I suspect there's a classic book that handles such questions well. So I am engaging some selections of these swapping out some of my recent boredom with science fiction, and moderating my patience for the true detective stuff which has become recently delicious.
That's the conversation I want to have, Mr. Crowley, if you're interested in another heart to heart. It's the conversation I'm ready to have with anyone who will put up with my willingness to consider nothing as settled.
On the Martial Ed front, as it were, I'm rather stunningly pleased with the amount of ease with which a physical manifestation of self expresses itself. That is to say, when you go from fat to thin, or vice versa, it is deeply transformative not only of yourself but of your impression of others who do not. Let me do an analogy. I think it was Freakonomics or perhaps Ariely who evaluated the self-esteem of people who wore knockoff clothing or jewelry. The people who wanted to signify their status with a fake Rolex watch who knew it to be a fake were much less confident in themselves than those who wanted to signify their status with a real Rolex watch. So in fact, it's not the guy in the Ferrari who has the mental problem, it's the guy in the Mustang who drives like he's got a Ferrari who's doing the compensating. I can verify this for myself remembering the day I was driving my BMW 535 and got passed on the freeway by a BMW 540. Although, at the time I thought the guy in the M5 was over-compensating. I should have really just wanted the M5 and have done with it.
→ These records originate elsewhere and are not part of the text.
(* ===== verification/Drain.v ===== *)
(** * Getting the pages into the pipes (criu/pie/parasite.c [dump_pages], criu/mem.c
    [drain_pages], criu/shmem.c [dump_pages])

    The iovecs of a page pipe only name pages.  The pages of another task are put
    into the pipes by the parasite, which vmsplices the iovecs of one buffer after the
    other, at most UIO_MAXIOV at a time, from the array it shares with the dumper; the
    dumper vmsplices the pages of a shared memory segment, which it maps, itself. *)
From S2P Require Import Prelude.
From S2P Require Import PagePipe.
From S2P Require Import Pagemap.
From S2P Require Import PageXfer.
Import PagePipe.PagePipe Pagemap.Pagemap PageXfer.PageXfer.

Module Drain.
Open Scope cmon_scope.

Definition UIO_MAXIOV : Z := 1024.

(** [k_vmsplice t n bytes]: what vmsplice of [n] iovecs of [bytes] bytes answers;
    [k_rpc t]: a call over the control socket of the parasite succeeds *)
Class SpliceKernel := {
  k_vmsplice : clock -> Z -> Z -> Z;
  k_rpc : clock -> bool;
}.
(** vmsplice(2): -1, or a number of bytes not above those described *)
Class SpliceKernelOk (K : SpliceKernel) : Prop := {
  vmsplice_le : forall t n b, 0 <= b -> k_vmsplice t n b <= b;
}.
(** a kernel that has room in the pipes, and a parasite that is alive *)
Class SpliceKernelLive (K : SpliceKernel) : Prop := {
  vmsplice_all : forall t n b, n <= UIO_MAXIOV -> k_vmsplice t n b = b;
  rpc_ok : forall t, k_rpc t = true;
}.

(** [struct parasite_dump_pages_args] with the iovecs that follow it ([pargs_iovs]) *)
Record dump_pages_args := mk_args {
  da_off : Z;
  da_nr_segs : Z;
  da_nr_pages : Z;
  da_iovs : list iovec;
}.
(* ===== verification/LazyIovs.v ===== *)
(** * The lists of ranges of the lazy-pages daemon (criu/uffd.c)

    The daemon keeps, for every task that it serves, the ranges of memory that are still to be filled: [start] and [end]
    are where a range is now, [img_start] where it was when it was dumped.  The task may unmap, move and inherit
    memory while it is served, so that ranges are split, dropped, moved and copied. *)
From stdpp Require Import sorting.
From S2P Require Import Prelude.
From S2P Require Import Pagemap.
Import Pagemap.Pagemap.

Module LazyIovs.

Record lazy_iov := mk_li { li_start : Z; li_end : Z; li_img : Z }.

Definition li_len (v : lazy_iov) : Z := li_end v - li_start v.
Definition set_li_end (v : lazy_iov) (e : Z) : lazy_iov := mk_li (li_start v) e (li_img v).

Section Ops.
Context {K : ReadKernel}.

(** the index of the range *)
Fixpoint find_iov (l : list lazy_iov) (addr : Z) : option nat :=
  match l with
  | [] => None
  | v :: l => if (li_start v <=? addr) && (addr <? li_end v) then Some O else S <$> find_iov l addr
  end.

(** the range, cut at [addr], and the new one after it *)
Definition split_iov (v : lazy_iov) (addr : Z) (t : clock) : option (lazy_iov * lazy_iov) * clock :=
  if negb (k_xmalloc t) then (None, S t)
  else (Some (set_li_end v addr, mk_li addr (li_end v) (u64 (li_img v + addr - li_start v))), S t).

(** [None] when the list was left as it is *)
Fixpoint insert_loop (new : lazy_iov) (dst : list lazy_iov) : option (list lazy_iov) :=
  match dst with
  | [] => None
  | v :: rest =>
    if li_start new <? li_start v then Some (new :: dst)
    else
      match rest with
      | [] => if li_start v <? li_start new then Some [v; new] else None
      | _ => cons v <$> insert_loop new rest
      end
  end.
Definition iov_list_insert (new : lazy_iov) (dst : list lazy_iov) : option (list lazy_iov) :=
  match dst with [] => Some [new] | _ => insert_loop new dst end.

(** what stays in [src], and [dst] *)
Fixpoint merge_iov_lists (src dst : list lazy_iov) : list lazy_iov * list lazy_iov :=
  match src with
  | [] => ([], dst)
  | v :: src =>
    match iov_list_insert v dst with
    | Some dst => merge_iov_lists src dst
    | None => let (s, dst) := merge_iov_lists src dst in (v :: s, dst)
    end
  end.

Fixpoint copy_iov_list (src : list lazy_iov) (t : clock) : Z * list lazy_iov * clock :=
  match src with
  | [] => (0, [], t)
  | v :: src =>
    if negb (k_xmalloc t) then (-1, [], S t)
    else let '(r, l, t) := copy_iov_list src (S t) in (r, v :: l, t)
  end.

(** [__drop_iovs]; [len] is an [int] *)
Fixpoint drop_loop (l : list lazy_iov) (addr len : Z) (t : clock) : Z * list lazy_iov * clock :=
  match l with
  | [] => (0, [], t)
  | v :: rest =>
    if (len <=? 0) || (u64 (addr + len) <? li_start v) then (0, l, t)
    else if li_end v <=? addr then let '(r, rest, t) := drop_loop rest addr len t in (r, v :: rest, t)
    else
      let len := if addr <? li_start v then s32 (len - (li_start v - addr)) else len in
      let addr := Z.max addr (li_start v) in
      if u64 (addr + len) <? li_end v then
        if addr =? li_start v then (0, mk_li (u64 (li_start v + len)) (li_end v) (u64 (li_img v + len)) :: rest, t)
        else
          match split_iov v (u64 (addr + len)) t with
          | (None, t) => (-1, l, t)
          | (Some (v1, v2), t) => (0, set_li_end v1 addr :: v2 :: rest, t)
          end
      else
        let '(r, rest, t) := drop_loop rest (li_end v) (s32 (len - (li_end v - addr))) t in
        (r, if addr =? li_start v then rest else set_li_end v addr :: rest, t)
  end.

(** the index of the range in the list; the index of the extracted one *)
Definition extract_range (l : list lazy_iov) (i : nat) (start end_ : Z) (t : clock) : option nat * list lazy_iov * clock :=
  match l !! i with
  | None => (None, l, t)
  | Some v =>
    let '(ok, v, tail, t) :=
      if end_ <? li_end v then
        match split_iov v end_ t with
        | (Some (v1, v2), t) => (true, v1, [v2], t)
        | (None, t) => (false, v, [], t)
        end
      else (true, v, [], t) in
    if negb ok then (None, l, t)
    else if start =? li_start v then (Some i, take i l ++ [v] ++ tail ++ drop (S i) l, t)
    else
      match split_iov v start t with
      | (Some (v1, v2), t) => (Some (S i), take i l ++ [v1; v2] ++ tail ++ drop (S i) l, t)
      | (None, t) => (None, take i l ++ [v] ++ tail ++ drop (S i) l, t)
      end
  end.

(** [__remap_iovs]: the ranges that stay, and those that move *)
Fixpoint remap_loop (fuel : nat) (l : list lazy_iov) (from len off : Z) (remaps : list lazy_iov) (t : clock)
  : res (Z * list lazy_iov * list lazy_iov * clock) :=
  match l with
  | [] => Done (0, [], remaps, t)
  | v :: rest =>
    match fuel with
    | O => NoFuel
    | S fuel =>
      if li_end v <=? from then
        let* (r, kept, remaps, t) := remap_loop fuel rest from len off remaps t in Done (r, v :: kept, remaps, t)
      else if (len <=? 0) || (u64 (from + len) <=? li_start v) then Done (0, l, remaps, t)
      else
        let len := if from <? li_start v then u64 (len - (li_start v - from)) else len in
        let from := Z.max from (li_start v) in
        if li_start v <? from then
          match split_iov v from t with
          | (None, t) => Done (-1, l, remaps, t)
          | (Some (v1, v2), t) =>
            let* (r, kept, remaps, t) := remap_loop fuel (v2 :: rest) from len off remaps t in Done (r, v1 :: kept, remaps, t)
          end
        else
          let '(ok, v, tail, t) :=
            if u64 (from + len) <? li_end v then
              match split_iov v (u64 (from + len)) t with
              | (Some (v1, v2), t) => (true, v1, [v2], t)
              | (None, t) => (false, v, [], t)
              end
            else (true, v, [], t) in
          if negb ok then Done (-1, l, remaps, t)
          else
            remap_loop fuel (tail ++ rest) (li_end v) (u64 (len - li_len v)) off
              (remaps ++ [mk_li (u64 (li_start v + off)) (u64 (li_end v + off)) (li_img v)]) t
    end
  end.

Definition remap_one (l : list lazy_iov) (from to len : Z) (t : clock) : res (Z * list lazy_iov * clock) :=
  let* (r, kept, remaps, t) := remap_loop (2 * length l + 2) l from len (u64 (to - from)) [] t in
  if negb (r =? 0) then Done (r, kept, t) else Done (0, snd (merge_iov_lists remaps kept), t).
End Ops.

(** ** What the ranges say *)
(** byte [a] of the task is still to be filled, with byte [i] of the dumped memory *)
Definition here (v : lazy_iov) (a i : Z) : Prop := li_start v <= a < li_end v /\ i = li_img v + (a - li_start v).
Definition holds (l : list lazy_iov) (a i : Z) : Prop := exists v, v ∈ l /\ here v a i.

Definition LIMIT : Z := 2 ^ 62.
Definition li_ok (v : lazy_iov) : Prop :=
  0 <= li_start v < li_end v /\ li_end v <= LIMIT /\ 0 <= li_img v /\ li_img v + li_len v <= LIMIT /\
  aligned (li_start v) /\ aligned (li_end v) /\ aligned (li_img v).
Definition below (v w : lazy_iov) : Prop := li_end v <= li_start w.
(** in the order of their addresses, apart *)
Definition wf (l : list lazy_iov) : Prop := Forall li_ok l /\ StronglySorted below l.

(** [v] is a part of [w] *)
Definition part (v w : lazy_iov) : Prop :=
  li_start w <= li_start v /\ li_end v <= li_end w /\ li_img v = li_img w + (li_start v - li_start w).
(** every range of [l'] is a part of one of [l] *)
Definition inside (l' l : list lazy_iov) : Prop := forall v, v ∈ l' -> exists w, w ∈ l /\ part v w.

Lemma holds_nil a i : holds [] a i <-> False.
Proof. split; [|done]. by intros (v & ?%elem_of_nil & _). Qed.
Lemma holds_cons v l a i : holds (v :: l) a i <-> here v a i \/ holds l a i.
Proof.
  unfold holds. split.
  - intros (w & [->|Hw]%elem_of_cons & H); [by left|right; by exists w].
  - intros [H|(w & Hw & H)]; [exists v|exists w]; (split; [|done]); [apply list_elem_of_here|by apply list_elem_of_further].
Qed.
Lemma holds_app l k a i : holds (l ++ k) a i <-> holds l a i \/ holds k a i.
Proof.
  induction l as [|v l IH]; cbn [app]; [rewrite holds_nil; tauto|]. rewrite !holds_cons, IH. tauto.
Qed.
Lemma holds_perm l k a i : l ≡ₚ k -> holds l a i <-> holds k a i.
Proof. intros H. split; intros (v & Hv & ?); exists v; (split; [|done]); [by rewrite <-H|by rewrite H]. Qed.
(* ===== verification/LazyPages.v ===== *)
(** * The lazy-pages daemon (criu/uffd.c)

    A task that is restored lazily starts without some of its pages.  The kernel tells the daemon, through a userfaultfd,
    of every access to a page that is missing, and of every change of the memory that is watched; the daemon fills the
    page that was accessed, and in the background all the others. *)
From S2P Require Import Prelude.
From S2P Require Import Vma.
From S2P Require Import Pagemap.
From S2P Require Import LazyIovs.
Import Vma.Vma Pagemap.Pagemap LazyIovs.LazyIovs.

Module LazyPages.

Definition DEFAULT_XFER_LEN : Z := Z.shiftl 64 10.
Definition MAX_XFER_LEN : Z := Z.shiftl 4 20.

(** [struct lazy_pages_info], but for its links to other tasks and its descriptors *)
Record lazy_pages_info := mk_lpi {
  exited : bool;
  iovs : list lazy_iov;
  reqs : list lazy_iov;
  xfer_len : Z;
  total_pages : Z;
  copied_pages : Z;
  buf_size : Z;
}.

Definition set_lists (p : lazy_pages_info) (i r : list lazy_iov) : lazy_pages_info :=
  mk_lpi (exited p) i r (xfer_len p) (total_pages p) (copied_pages p) (buf_size p).
Definition set_xfer_len (p : lazy_pages_info) (n : Z) : lazy_pages_info :=
  mk_lpi (exited p) (iovs p) (reqs p) n (total_pages p) (copied_pages p) (buf_size p).
Definition set_copied (p : lazy_pages_info) (n : Z) : lazy_pages_info :=
  mk_lpi (exited p) (iovs p) (reqs p) (xfer_len p) (total_pages p) n (buf_size p).

Definition set_buf_size (p : lazy_pages_info) (n : Z) : lazy_pages_info :=
  mk_lpi (exited p) (iovs p) (reqs p) (xfer_len p) (total_pages p) (copied_pages p) n.
Definition set_total (p : lazy_pages_info) (n : Z) : lazy_pages_info :=
  mk_lpi (exited p) (iovs p) (reqs p) (xfer_len p) n (copied_pages p) (buf_size p).

Definition lpi_init : lazy_pages_info := mk_lpi false [] [] DEFAULT_XFER_LEN 0 0 0.

Inductive uffd_errno := U_EAGAIN | U_ENOENT | U_EEXIST | U_ENOSPC | U_ESRCH | U_ENOMEM | U_OTHER.
(** an ioctl succeeds, or fails with [errno] and the number of bytes done (or a negated errno) *)
Inductive uffd_result := UOk | UErr (e : uffd_errno) (rc : Z).

(** the answers to UFFDIO_COPY, UFFDIO_ZEROPAGE and UFFDIO_UNREGISTER, to posix_memalign(3) and to epoll_ctl(2) for the removal and the addition of a descriptor *)
Class UffdKernel := {
  k_copy : clock -> Z -> Z -> uffd_result;
  k_zero : clock -> Z -> uffd_result;
  k_unregister : clock -> option uffd_errno;
  k_memalign : clock -> Z -> bool;
  k_epoll_del : clock -> bool;
  k_epoll_add : clock -> bool;
}.

(** The state of the daemon for a task: [mem] is the memory of the task, [dmem] that of the daemon, where [lpi->buf] is at
    [buf]; [chain] is [lpi->pr]; [wire] are the requests that a page server has not answered. *)
Record lp_state := mk_lps {
  lpi : lazy_pages_info;
  chain : list page_read;
  dmem : Z -> Z;
  mem : Z -> Z;
  wire : list (Z * Z);
  now : clock;
}.
Definition set_lpi (s : lp_state) (p : lazy_pages_info) : lp_state := mk_lps p (chain s) (dmem s) (mem s) (wire s) (now s).
Definition set_now (s : lp_state) (t : clock) : lp_state := mk_lps (lpi s) (chain s) (dmem s) (mem s) (wire s) t.
Definition set_task_mem (s : lp_state) (m : Z -> Z) : lp_state := mk_lps (lpi s) (chain s) (dmem s) m (wire s) (now s).

Section Ops.
Context {K : ReadKernel} {U : UffdKernel}.
Variable buf : Z.

Definition free_iovs (p : lazy_pages_info) : lazy_pages_info := set_lists p [] [].

Definition copy_iovs (src : lazy_pages_info) (t : clock) : Z * lazy_pages_info * clock :=
  let dst := lpi_init in
  let '(r, i, t) := copy_iov_list (iovs src) t in
  if negb (r =? 0) then (-1, free_iovs dst, t)
  else
    let '(r, q, t) := copy_iov_list (reqs src) t in
    if negb (r =? 0) then (-1, free_iovs dst, t)
    else
      let (q, i) := merge_iov_lists q i in
      let dst := mk_lpi (exited dst) i q (xfer_len dst) (total_pages dst) (copied_pages dst) (buf_size src) in
      if negb (k_memalign t (buf_size dst)) then (-1, free_iovs dst, S t) else (0, dst, S t).

(** the parameter [len] is an [int] *)
Definition drop_iovs (p : lazy_pages_info) (addr len : Z) (t : clock) : Z * lazy_pages_info * clock :=
  let len := s32 len in
  let '(r, i, t) := drop_loop (iovs p) addr len t in
  if negb (r =? 0) then (-1, set_lists p i (reqs p), t)
  else
    let '(r, q, t) := drop_loop (reqs p) addr len t in
    (if negb (r =? 0) then -1 else 0, set_lists p i q, t).

Definition remap_iovs (p : lazy_pages_info) (from to len : Z) (t : clock) : res (Z * lazy_pages_info * clock) :=
  let* (r, i, t) := remap_one (iovs p) from to len t in
  if negb (r =? 0) then Done (-1, set_lists p i (reqs p), t)
  else
    let* (r, q, t) := remap_one (reqs p) from to len t in
    Done (if negb (r =? 0) then -1 else 0, set_lists p i q, t).

(** ** The start

    [collect_iovs]: the inner loop of the areas, the entry being what is left of a lazy entry of the pagemap.  The result
    is the areas that are left, or none when memory runs out, the list and the longest range so far, an [int]. *)
Fixpoint collect_entry (vmas : list VmaEntry) (start end_ : Z) (l : list lazy_iov) (max_iov_len : Z) (t : clock)
  : option (list VmaEntry) * list lazy_iov * Z * clock :=
  match vmas with
  | [] => (Some [], l, max_iov_len, t)
  | vma :: rest =>
    if v_end vma <=? start then collect_entry rest start end_ l max_iov_len t
    else if negb (k_xmalloc t) then (None, l, max_iov_len, S t)
    else
      let len := u64 (Z.min end_ (v_end vma) - start) in
      let l := l ++ [mk_li start (u64 (start + len)) start] in
      let max_iov_len := if u64 max_iov_len <? len then s32 len else max_iov_len in
      if end_ <=? v_end vma then (Some vmas, l, max_iov_len, S t) else collect_entry rest (v_end vma) end_ l max_iov_len (S t)
  end.

(** the loop over the entries of the pagemap; none when memory runs out *)
Fixpoint collect_loop (fuel : nat) (pr : page_read) (vmas : list VmaEntry) (l : list lazy_iov) (nr_pages max_iov_len : Z) (t : clock)
  : res (option (Z * Z) * page_read * list lazy_iov * clock) :=
  match fuel with
  | O => NoFuel
  | S fuel =>
    match advance pr with
    | (false, pr) => Done (Some (nr_pages, max_iov_len), pr, l, t)
    | (true, pr) =>
      match pe pr with
      | None => Bug
      | Some e =>
        if negb (pagemap_lazy e) then collect_loop fuel pr vmas l nr_pages max_iov_len t
        else
          match collect_entry vmas (vaddr e) (u64 (vaddr e + pagemap_len e)) l max_iov_len t with
          | (None, l, max_iov_len, t) => Done (None, pr, l, t)
          | (Some vmas, l, max_iov_len, t) => collect_loop fuel pr vmas l (s32 (nr_pages + Pagemap.nr_pages e)) max_iov_len t
          end
      end
    end
  end.

(** [mm]: what [init_mm_entry] reads *)
Definition collect_iovs (s : lp_state) (mm : option (list VmaEntry)) : res (Z * lp_state) :=
  match mm, chain s with
  | None, _ => Done (-1, s)
  | Some _, [] => Bug
  | Some vmas, pr :: up =>
    let* (o, pr, l, t) := collect_loop (S (length (pmes pr) + Z.to_nat (- curr_pme pr))) pr vmas (iovs (lpi s)) 0 0 (now s) in
    let s := mk_lps (set_lists (lpi s) l (reqs (lpi s))) (pr :: up) (dmem s) (mem s) (wire s) t in
    match o with
    | None => Done (-1, set_lpi s (free_iovs (lpi s)))
    | Some (nr_pages, max_iov_len) =>
      let s := set_now (set_lpi s (set_buf_size (lpi s) (u64 max_iov_len))) (S t) in
      if negb (k_memalign t (buf_size (lpi s))) then Done (-1, set_lpi s (free_iovs (lpi s))) else Done (nr_pages, s)
    end
  end.

(** [ud_open]: [pid] is the pid that is received, if one is, [fd] whether a descriptor is, and [opened] what opening the
    images gives; the result and the state of the task, none for a task that is dead *)
Definition ud_open (pid : option Z) (fd : bool) (opened : Z * list page_read) (mm : option (list VmaEntry)) (dm m : Z -> Z) (t : clock)
  : res (Z * option lp_state * clock) :=
  if negb (k_xmalloc t) then Done (-1, None, S t)
  else
    match pid with
    | None => Done (-1, None, S t)
    | Some pid =>
      if pid <? 0 then Done (0, None, S t)
      else if negb fd then Done (-1, None, S t)
      else
        let (r, c) := opened in
        if r <=? 0 then Done (-1, None, S t)
        else
          let* (r, s) := collect_iovs (mk_lps lpi_init c dm m [] (S t)) mm in
          if r <? 0 then Done (-1, None, now s)
          else Done (0, Some (set_lpi s (set_total (lpi s) (u64 r))), now s)
    end.

(** ** Copying *)
Definition handle_exit (s : lp_state) : Z * lp_state :=
  if negb (k_epoll_del (now s)) then (-1, set_now s (S (now s)))
  else
    let p := free_iovs (lpi s) in
    (0, set_now (set_lpi s (mk_lpi true (iovs p) (reqs p) (xfer_len p) (total_pages p) (copied_pages p) (buf_size p))) (S (now s))).

Definition uffd_recoverable_error (e : uffd_errno) (rc : Z) : bool :=
  match e with U_EAGAIN | U_ENOENT | U_EEXIST => true | _ => false end || (rc =? -2) || (rc =? -17).

(** the result and the number of pages; what [handle_exit] returns is not looked at *)
Definition uffd_check_op_error (s : lp_state) (nr : Z) (e : uffd_errno) (rc : Z) : Z * Z * lp_state :=
  match e with
  | U_ENOSPC | U_ESRCH => (0, nr, snd (handle_exit s))
  | _ =>
    if negb (uffd_recoverable_error e rc) then (-1, nr, s)
    else (0, if rc <=? 0 then 0 else s32 (rc / PAGE_SIZE), s)
  end.
(* ===== verification/LazyRun.v ===== *)
(** * The lazy-pages daemon runs to its end

    When the restore is finished and the tasks no longer cause events, the daemon transfers everything that is left, lets
    every task go with all of its pages, and frees what it allocated. *)
From stdpp Require Import gmap.
From S2P Require Import Prelude.
From S2P Require Import Pagemap.
From S2P Require Import LazyIovs.
From S2P Require Import LazyPages.
From S2P Require Import LazyLocal.
From S2P Require Import LazyServe.
From S2P Require Import LazyDaemon.
Import Pagemap.Pagemap LazyIovs.LazyIovs LazyLocal.LazyLocal LazyDaemon.LazyDaemon.

Module LazyRun.

(** ** What is left to do *)
Definition iov_pages (v : lazy_iov) : list Z := (fun k => li_start v + k * PAGE_SIZE) <$> seqZ 0 (li_len v / PAGE_SIZE).
Definition pages_left (l : list lazy_iov) : gset Z := list_to_set (l ≫= iov_pages).

Lemma elem_of_range_pages v a : li_ok v -> a ∈ iov_pages v <-> aligned a /\ li_start v <= a < li_end v.
Proof.
  intros (V1 & V2 & V3 & V4 & V5 & V6 & V7). unfold iov_pages, li_len. rewrite list_elem_of_fmap. split.
  - intros (k & -> & Hk%elem_of_seqZ). unfold aligned in *. split; pdiv.
  - intros [Ha Hr]. exists ((a - li_start v) / PAGE_SIZE). split; [unfold aligned in *; pdiv|]. apply elem_of_seqZ. unfold aligned in *. pdiv.
Qed.

Lemma elem_of_pages_left l a : wf l -> a ∈ pages_left l <-> aligned a /\ exists i, holds l a i.
Proof.
  intros [Hf _]. rewrite list.Forall_forall in Hf. unfold pages_left. rewrite elem_of_list_to_set, list_elem_of_bind. split.
  - intros (v & Ha & Hv). apply elem_of_range_pages in Ha as [Hal Hr]; [|by apply Hf]. split; [done|]. exists (li_img v + (a - li_start v)), v. split; [done|]. by split.
  - intros (Hal & i & v & Hv & Hr & _). exists v. split; [|done]. apply elem_of_range_pages; [by apply Hf|done].
Qed.

Definition task_left (t : task) : nat := size (pages_left (iovs (lpi (t_state t)))).
Fixpoint todo (ts : gmap nat task) (l : list nat) : nat :=
  match l with [] => O | id :: l => (match ts !! id with Some t => task_left t | None => O end + todo ts l)%nat end.

Lemma todo_same ts ts' l : (forall x t, x ∈ l -> ts !! x = Some t -> exists t', ts' !! x = Some t' /\ t_state t' = t_state t) -> (forall x, x ∈ l -> is_Some (ts !! x)) -> todo ts' l = todo ts l.
Proof.
  induction l as [|id l IH]; intros H1 H2; [done|]. cbn [todo]. destruct (H2 id (list_elem_of_here _ _)) as [t Ht].
  destruct (H1 id t (list_elem_of_here _ _) Ht) as (t' & Ht' & E). rewrite Ht, Ht'. unfold task_left. rewrite E. f_equal.
  apply IH; [intros x tx Hx; apply H1|intros x Hx; apply H2]; by right.
Qed.

Lemma drop_absent id l : id ∉ l -> drop_id id l = l.
Proof.
  induction l as [|x l IH]; intros Hn; [done|]. apply not_elem_of_cons in Hn as [Hx Hn]. unfold drop_id in *.
  by rewrite filter_cons_True, IH.
Qed.

Lemma drop_head id l : NoDup (id :: l) -> drop_id id (id :: l) = l.
Proof.
  intros [Hn _]%list.NoDup_cons. unfold drop_id. rewrite filter_cons_False by (by intros ?). by apply drop_absent.
Qed.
So I have come to think of all of my prior fake exercise programs and fake diets, now that I am serious about both and am getting the sort of results that both impress me and leave me in pain. I know all of my previous efforts to be less than totally committed - even as I sometimes adjust my commitments to my new regime. However, I have the confidence that I am doing the real thing, which is based on the fact that I have ordered the Navy Seal workout and have seen that I do much of what they do. It is that commitment to the warrior standard that puts my ego in check and forces me to deal with the more ultimate question.
This is very much in parallel with what ESR says about the moral clarity learning to use a firearm imposes on the thoughtful person. Which reminds me of a famous lyric fraught with elision. You may know Folsom Prison Blues:
When I was just a baby my mama told me. Son,
Always be a good boy, don't ever play with guns.
But I shot a man in Reno just to watch him die
There's a big gap between playing with guns and shooting a man just to watch him die, but people seem to think the gap is mighty small between the wish and the deed. That's just happy talk. Going the distance is difficult. There is no room for the passive voice. It's not what you aim to do, it's what you practice doing.
On the Technical side, as I progress on various fronts from Gearhead to Hacker to Maker, I am learning a great deal these days about the systems that make modern banking possible. And although I would probably prefer to get into the business of big data for water systems and have responsibilities for the most basic of industries, I'm not convinced that banking itself isn't one of those. Nevertheless I'm going to be proprietary about what I'm doing there other than saying that I've just discovered another in the Mae family beside Freddie and Fannie.
My life is good and I've never been much happier for any reason. This dude abides.